Sulforaphane Balances Ca<sup>2+</sup> Homeostasis Injured by Excessive Fat via Mitochondria‐Associated Membrane (MAM)
Si-Cong Tian, Peng Lei, Jing Zhang, Yao Sun, Bao‐Long Li, Yujuan Shan
Abstract
Scope Mitochondria‐associated membrane (MAM) connects endoplasmic reticulum (ER) and mitochondria plays a significant role in lipid metabolism and Ca 2+ homeostasis. Albeit sulforaphane (SFN) shows potential in ameliorating excessive fat accumulation and mitochondrial function; whether MAM is a target of SFN and its underlying mechanisms are still unclear. Methods and Results High‐fat‐intake models are established both in vivo and in vitro.

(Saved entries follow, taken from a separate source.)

Definition BDelete (b : batchedMutations) (key : Key) : batchedMutations * option error :=
  let stringKey := ConcatBytes [key] in
  (Batch (base.delete stringKey (setOperations b)) ({[stringKey]} ∪ deleteOperations b), None).

Definition Cancel (b : batchedMutations) : batchedMutations := Batch ∅ ∅.

(** The two loops of [Commit], which stop at the first error. *)
Fixpoint commit_sets (s : shared) (l : list (Key * Value)) : shared * option error :=
  match l with
  | [] => (s, None)
  | (key, value) :: l =>
      match set s key value with
      | (s, Some err) => (s, Some err)
      | (s, None) => commit_sets s l
      end
  end.

Fixpoint commit_deletes (s : shared) (l : list Key) : shared * option error :=
  match l with
  | [] => (s, None)
  | key :: l =>
      match delete s key with
      | (s, Some err) => (s, Some err)
      | (s, None) => commit_deletes s l
      end
  end.

Definition Commit (s : shared) (b : batchedMutations) : shared * option error :=
  if closed s then (s, Some ErrStoreClosed)
  else match commit_sets s (map_to_list (setOperations b)) with
       | (s, Some err) => (s, Some err)
       | (s, None) => commit_deletes s (elements (deleteOperations b))
       end.

(** A view of the store, as the interface. *)
Definition mapDB_KVStore : KVStore shared := {|
  kv_Get := Get;
  kv_Has := Has;
  kv_Set := Set_;
  kv_Delete := Delete;
  kv_DeletePrefix := DeletePrefix;
  kv_Clear := Clear;
  kv_Iterate := Iterate;
  kv_IterateKeys := IterateKeys;
  kv_Flush := Flush;
  kv_Close := Close;
  kv_Batch := batchedMutations;
  kv_Batched := Batched;
  kv_BSet := BSet;
  kv_BDelete := BDelete;
  kv_BCancel := Cancel;
  kv_Commit := Commit;
|}.

End View.

(** ** The maps *)

Lemma ConcatBytes_1 a : ConcatBytes [a] = a.
Proof. done. Qed.

Lemma ConcatBytes_2 a b : ConcatBytes [a; b] = a ++ b.
Proof. done. Qed.

(** Keys may be visited in any order. *)
Lemma delete_loop_lookup (p : list byte) (l : list (list byte)) (s : syncedKVMap) k :
  fold_left (λ (s : syncedKVMap) key, if HasPrefix key p then base.delete key s else s) l s !! k =
    if HasPrefix k p && bool_decide (k ∈ l) then None else s !! k.
Proof.
  revert s. induction l as [|x l IH]; intros s; cbn [fold_left].
  { rewrite bool_decide_eq_false_2 by set_solver. by rewrite andb_false_r. }
  rewrite IH. destruct (decide (k = x)) as [->|Hne].
  - rewrite (bool_decide_eq_true_2 (x ∈ x :: l)) by set_solver.
    destruct (HasPrefix x p); simpl; [|done]. rewrite lookup_delete_eq. by destruct (bool_decide _).
  - rewrite (bool_decide_ext (k ∈ x :: l) (k ∈ l)) by set_solver.
    destruct (HasPrefix x p); [|done]. by rewrite lookup_delete_ne by done.
Qed.

Lemma deletePrefix_lookup s p k :
  deletePrefix_ s p !! k = if HasPrefix k p then None else s !! k.
Proof.
  unfold deletePrefix_. rewrite delete_loop_lookup. destruct (HasPrefix k p); simpl; [|done].
  case_bool_decide as Hk; [done|]. apply eq_None_not_Some. intros [v Hv]. destruct Hk.
  apply list_elem_of_fmap. exists (k, v). split; [done|]. by apply elem_of_map_to_list.
Qed.

Lemma copy_loop_lookup (p : list byte) (l : list (list byte * list byte)) (acc : syncedKVMap) k :
  NoDup l.*1 →
  fold_left (λ copied '(key, value),
      if HasPrefix key p then <[key := ConcatBytes [value]]> copied else copied) l acc !! k =
    if HasPrefix k p then
      match (list_to_map l : syncedKVMap) !! k with Some v => Some v | None => acc !! k end
    else acc !! k.
Proof.
  revert acc. induction l as [|[x v] l IH]; intros acc Hnd; cbn [fold_left].
  { simpl. rewrite lookup_empty. by destruct (HasPrefix k p). }
  inversion_clear Hnd as [|? ? Hx Hnd']. rewrite IH by done. rewrite ConcatBytes_1. simpl.
  destruct (decide (k = x)) as [->|Hne].
  - rewrite lookup_insert_eq, (not_elem_of_list_to_map_1 l x Hx).
    destruct (HasPrefix x p); [by rewrite lookup_insert_eq|done].
  - rewrite (lookup_insert_ne (list_to_map l)) by done.
    destruct (HasPrefix x p); [by rewrite lookup_insert_ne by done|done].
Qed.

Lemma copiedElements_lookup s p k :
  copiedElements s p !! k = if HasPrefix k p then s !! k else None.
Proof.
  unfold copiedElements. rewrite copy_loop_lookup by apply NoDup_fst_map_to_list.
  rewrite list_to_map_to_list, lookup_empty. by destruct (s !! k).
Qed.

(** The keys an iteration visits, with the realm. *)
Lemma copied_keys s p d k :
  k ∈ SortSlice (map_to_list (copiedElements s p)).*1 d ↔ is_Some (s !! k) ∧ HasPrefix k p = true.
Proof.
  rewrite SortSlice_Permutation, list_elem_of_fmap. split.
  - intros ([k' v] & -> & Hin). apply elem_of_map_to_list in Hin.
    rewrite copiedElements_lookup in Hin. simpl. destruct (HasPrefix k' p); [eauto|done].
  - intros [[v Hv] Hp]. exists (k, v). split; [done|]. apply elem_of_map_to_list.
    by rewrite copiedElements_lookup, Hp.
Qed.

Lemma Compare_app r a b : Compare (r ++ a) (r ++ b) = Compare a b.
Proof. induction r as [|x r IH]; simpl; [done|]. by rewrite Z.compare_refl. Qed.

Lemma sorted_drop r l :
  (∀ k, k ∈ l → ∃ k', k = r ++ k') →
  StronglySorted bytes_lt l → StronglySorted bytes_lt (drop (length r) <$> l).
Proof.
  intros Hr Hs. induction Hs as [|k l Hs IH Hk]; [constructor|]. rewrite fmap_cons. constructor.
  - apply IH. set_solver.
  - apply Forall_fmap. rewrite Forall_forall in Hk |- *. intros k' Hk'. simpl.
    destruct (Hr k) as [a ->]; [set_solver|]. destruct (Hr k') as [b ->]; [set_solver|].
    rewrite !drop_app_length. specialize (Hk _ Hk'). unfold bytes_lt in *. by rewrite Compare_app in Hk.
Qed.

Lemma rev_fmap {A B} (f : A → B) l : rev (f <$> l) = f <$> rev l.
Proof. induction l as [|x l IH]; [done|]. cbn. by rewrite fmap_app, <-IH. Qed.

(** An iteration of a view visits the entries below its realm and the prefix in order. *)
Lemma iterate_iterates s realm p d :
  iterates (λ k, s !! (realm ++ k)) p d (iterate_ s realm p d).
Proof.
  unfold iterate_. rewrite ConcatBytes_2. set (P := realm ++ p).
  assert (Hr : ∀ k, k ∈ SortSlice (map_to_list (copiedElements s P)).*1 d → ∃ k', k = realm ++ k').
  { intros k [_ Hk]%copied_keys. apply HasPrefix_spec in Hk as [k' ->]. exists (p ++ k').
    unfold P. by rewrite app_assoc. }
  split.
  - intros k v. rewrite list_elem_of_fmap. split.
    + intros (K & HE & HK). injection HE as -> ->. destruct (Hr K HK) as [k' ->].
      apply copied_keys in HK as [[v Hv] HP]. rewrite drop_app_length, copiedElements_lookup, HP, Hv.
      split; [done|]. unfold P in HP. by rewrite HasPrefix_app_cancel in HP.
    + intros [Hv Hp]. exists (realm ++ k). split.
      * rewrite drop_app_length, copiedElements_lookup. unfold P.
        rewrite HasPrefix_app_cancel, Hp. by rewrite Hv.
      * apply copied_keys. split; [by eexists|]. unfold P. by rewrite HasPrefix_app_cancel.
  - rewrite <-list_fmap_compose.
    pose proof (SortSlice_sorted (map_to_list (copiedElements s P)).*1 d (NoDup_fst_map_to_list _)) as Hs.
    destruct d; simpl in *; [by apply sorted_drop|].
    rewrite rev_fmap. apply sorted_drop; [|done].
    intros k Hk. apply Hr. by apply list_elem_of_In, in_rev, list_elem_of_In.
Qed.
Lemma TypedStore_IterateKeys_rep {A} kv M p (callback : K → A → A * bool) d a :
  trep kv M →
  ∃ es xs, TypedStore_IterateKeys bytesToKey kv p callback d a = (visit_typed_keys callback xs.*1 a, None) ∧
    Forall2 decodes es xs ∧ iterates (kv_content kv) p d es ∧
    (∀ k v, (k, v) ∈ xs ↔ M !! k = Some v ∧ ∃ b, keyToBytes k = (b, None) ∧ HasPrefix b p = true).
Proof.
  intros Hr. destruct (iterates_typed kv M p d Hr) as (es & xs & E & Hxs & Hit & HM). exists es, xs.
  split; [|done]. unfold TypedStore_IterateKeys. rewrite law_iterate_keys, E. by apply visit_decoding_keys.
Qed.

Lemma TypedStore_Set_encoding kv k v err :
  (keyToBytes k).2 = Some err ∨ (keyToBytes k).2 = None ∧ (valueToBytes v).2 = Some err →
  ∃ e, TypedStore_Set keyToBytes valueToBytes kv k v = (kv, Some e) ∧ Is e err = true.
Proof.
  unfold TypedStore_Set. destruct (keyToBytes k) as [b ke], (valueToBytes v) as [vb ve]. simpl.
  intros [->|[-> ->]]; (eexists; split; [done|apply Is_wrap, Is_refl]).
Qed.

(** A TypedStore over any store that keeps the laws of the interface is a
    map M from keys to values, given that decoding undoes encoding for keys and
    for values.  Get returns the value M holds or ErrKeyNotFound, Has says
    whether there is one, Set and Delete make the store represent M with the
    entry set or removed, DeletePrefix and Clear M without the entries whose
    encoded key has the prefix or without any, a key or value that does not
    encode leaves the store as it was and its error is passed on, and Iterate
    and IterateKeys hand the callback, until it stops, exactly the decoded
    entries whose encoded key has the prefix, in the order of the encoded keys. *)
Lemma TypedStore_refines_map kv M :
  trep kv M →
  (∀ k, match keyToBytes k with
        | (_, Some err) => ∃ e, TypedStore_Get zeroV keyToBytes bytesToValue kv k = (zeroV, Some e) ∧ Is e err = true
        | (_, None) =>
            match M !! k with
            | Some v => TypedStore_Get zeroV keyToBytes bytesToValue kv k = (v, None)
            | None => ∃ e, TypedStore_Get zeroV keyToBytes bytesToValue kv k = (zeroV, Some e) ∧ Is e ErrKeyNotFound = true
            end
        end) ∧
  (∀ k b, keyToBytes k = (b, None) →
     TypedStore_Has keyToBytes kv k = inl (bool_decide (is_Some (M !! k))) ∧
     (∃ kv', TypedStore_Delete keyToBytes kv k = (kv', None) ∧ trep kv' (base.delete k M)) ∧
     ∀ v vb, valueToBytes v = (vb, None) →
       ∃ kv', TypedStore_Set keyToBytes valueToBytes kv k v = (kv', None) ∧ trep kv' (<[k:=v]> M)) ∧
  (∀ k v err, (keyToBytes k).2 = Some err ∨ (keyToBytes k).2 = None ∧ (valueToBytes v).2 = Some err →
     ∃ e, TypedStore_Set keyToBytes valueToBytes kv k v = (kv, Some e) ∧ Is e err = true) ∧
  (∀ p d (A : Type) (callback : K → V → A → A * bool) a,
     ∃ es xs, TypedStore_Iterate bytesToKey bytesToValue kv p callback d a = (visit_typed callback xs a, None) ∧
       Forall2 decodes es xs ∧ iterates (kv_content kv) p d es ∧
       (∀ k v, (k, v) ∈ xs ↔ M !! k = Some v ∧ ∃ b, keyToBytes k = (b, None) ∧ HasPrefix b p = true)) ∧
  (∀ p d (A : Type) (callback : K → A → A * bool) a,
     ∃ es xs, TypedStore_IterateKeys bytesToKey kv p callback d a = (visit_typed_keys callback xs.*1 a, None) ∧
       Forall2 decodes es xs ∧ iterates (kv_content kv) p d es ∧
       (∀ k v, (k, v) ∈ xs ↔ M !! k = Some v ∧ ∃ b, keyToBytes k = (b, None) ∧ HasPrefix b p = true)) ∧
  (∀ p, ∃ kv', TypedStore_DeletePrefix kv p = (kv', None) ∧
     trep kv' (filter (λ x, HasPrefix (keyToBytes x.1).1 p = false) M)) ∧
  (∃ kv', TypedStore_Clear kv = (kv', None) ∧ trep kv' ∅).
Proof.
  intros Hr. split; [intros k; by apply TypedStore_Get_rep|]. split.
  { intros k b Hk. split; [by eapply TypedStore_Has_rep|]. split; [by eapply TypedStore_Delete_rep|].
    intros v vb Hv. by eapply TypedStore_Set_rep. }
  split; [intros k v err; apply TypedStore_Set_encoding|].
  split; [intros; by apply TypedStore_Iterate_rep|]. split; [intros; by apply TypedStore_IterateKeys_rep|].
  split; [intros; by apply TypedStore_DeletePrefix_rep|by eapply TypedStore_Clear_rep].
Qed.
Lemma stream_visit s M E ks es : is_open s = true → encoded M E →
  Forall2 (λ k (e : K * V), e.1 = k ∧ M !! k = Some e.2) ks es →
  ∀ t a, smt_rep (nodes_content s) t E →
  ∃ t', visit_typed_keys (streaming keyToBytes bytesToValue s nodesR callback) ks (t, a, None) =
      (t', (stream_entries es a).1, (stream_entries es a).2) ∧ smt_rep (nodes_content s) t' E.
Proof.
  intros Ho HE Hes. induction Hes as [|k [k' v] ks es [Hkk HM] _ IH]; intros t a Ht; [by exists t|]. cbn in Hkk. subst k'.
  cbn in HM |- *. destruct (enc_forth _ _ HE k v HM) as (kb & vb & Hk & Hv & Hkb). rewrite Hk.
  destruct (smt_get _ (adapter_Get nodesR s) _ _ kb Ht) as (t1 & -> & Ht1); [intros; by apply reader_ok|].
  rewrite Hkb. change (default [] (Some vb)) with vb. rewrite (value_roundtrip v vb Hv). destruct (callback k v a) as [a1 [err|]]; [by exists t1|].
  by apply IH.
Qed.

(** The entries in the order of their encoded keys. *)
Definition in_order (M : gmap K V) (es : list (K * V)) : Prop :=
  (∀ k v, (k, v) ∈ es ↔ M !! k = Some v) ∧
  ∃ kbs, Forall2 (λ kb (e : K * V), keyToBytes e.1 = (kb, None)) kbs es ∧ StronglySorted bytes_lt kbs.
(** * Cake order intake: pricing, intent extraction, image synthesis, session

    A shallow embedding of [app_basic.py] and [app_pro.py].  Both files
    are Streamlit scripts around one order record (a Python [dict]), a
    pricing function, a language-model call that returns a JSON patch for
    the order, an image-generation call with two fallbacks, and the
    session state that sequences them.

    Conventions of the embedding:
    - a Python [str] is the list of its code points;
    - a Python [dict] with string keys is a finite map; the order in
      which keys were inserted is not modelled;
    - values are the ones [json.loads] builds ([None], [bool], [int],
      [str], [list], [dict]); numbers with a fraction or an exponent are
      outside the model;
    - dict objects that are shared by reference live in a heap (a list of
      dicts, a reference is an index); an object is never freed;
    - an exception keeps the state reached so far, as in Python. *)

From Stdlib Require Import ZArith String Ascii.
From stdpp Require Import gmap list.

Set Warnings "-register-all".
Local Open Scope Z_scope.

(** ** Text *)

Abbreviation pystr := (list N).

Fixpoint utf8_decode (bs : list N) : list N :=
  match bs with
  | [] => []
  | b :: r =>
    if (b <? 128)%N then b :: utf8_decode r
    else if (b <? 224)%N then
      match r with
      | c1 :: r1 => ((b - 192) * 64 + (c1 - 128))%N :: utf8_decode r1
      | _ => [b]
      end
    else if (b <? 240)%N then
      match r with
      | c1 :: c2 :: r2 =>
        ((b - 224) * 4096 + (c1 - 128) * 64 + (c2 - 128))%N :: utf8_decode r2
      | _ => [b]
      end
    else
      match r with
      | c1 :: c2 :: c3 :: r3 =>
        ((b - 240) * 262144 + (c1 - 128) * 4096 + (c2 - 128) * 64 + (c3 - 128))%N
          :: utf8_decode r3
      | _ => [b]
      end
  end.

(** [py "..."] is the Python string written by that literal: the source
    files are UTF-8, so the bytes of the literal are decoded to code
    points. *)
Definition py (s : string) : pystr :=
  utf8_decode (map N_of_ascii (list_ascii_of_string s)).
Arguments py s%_string : simpl never.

SFN widens the distance between ER and mitochondria and down‐regulates MAM tether protein mitofusin‐2. SFN reverses the increase of Ca 2+ induced by fatty acid and inhibits the Ca 2+ channel inositol‐1,4,5‐trisphosphate receptor (IP3R). Compared with high fat group, SFN alleviates Ca 2+ overload in the mitochondria and suppresses mitochondrial calcium uniporter (MCU). Furthermore, SFN increases mitochondrial DNA quantities and mitochondria membrane potential, while decreasing reactive oxygen species (ROS) production. Finally, SFN increases mitochondria complexes IV content and ATP synthesis. Conclusion These results suggest that SFN balances the Ca 2+ homeostasis in the MAM through regulating Ca 2+ flux by Ca 2+ channel IP3R and MCU.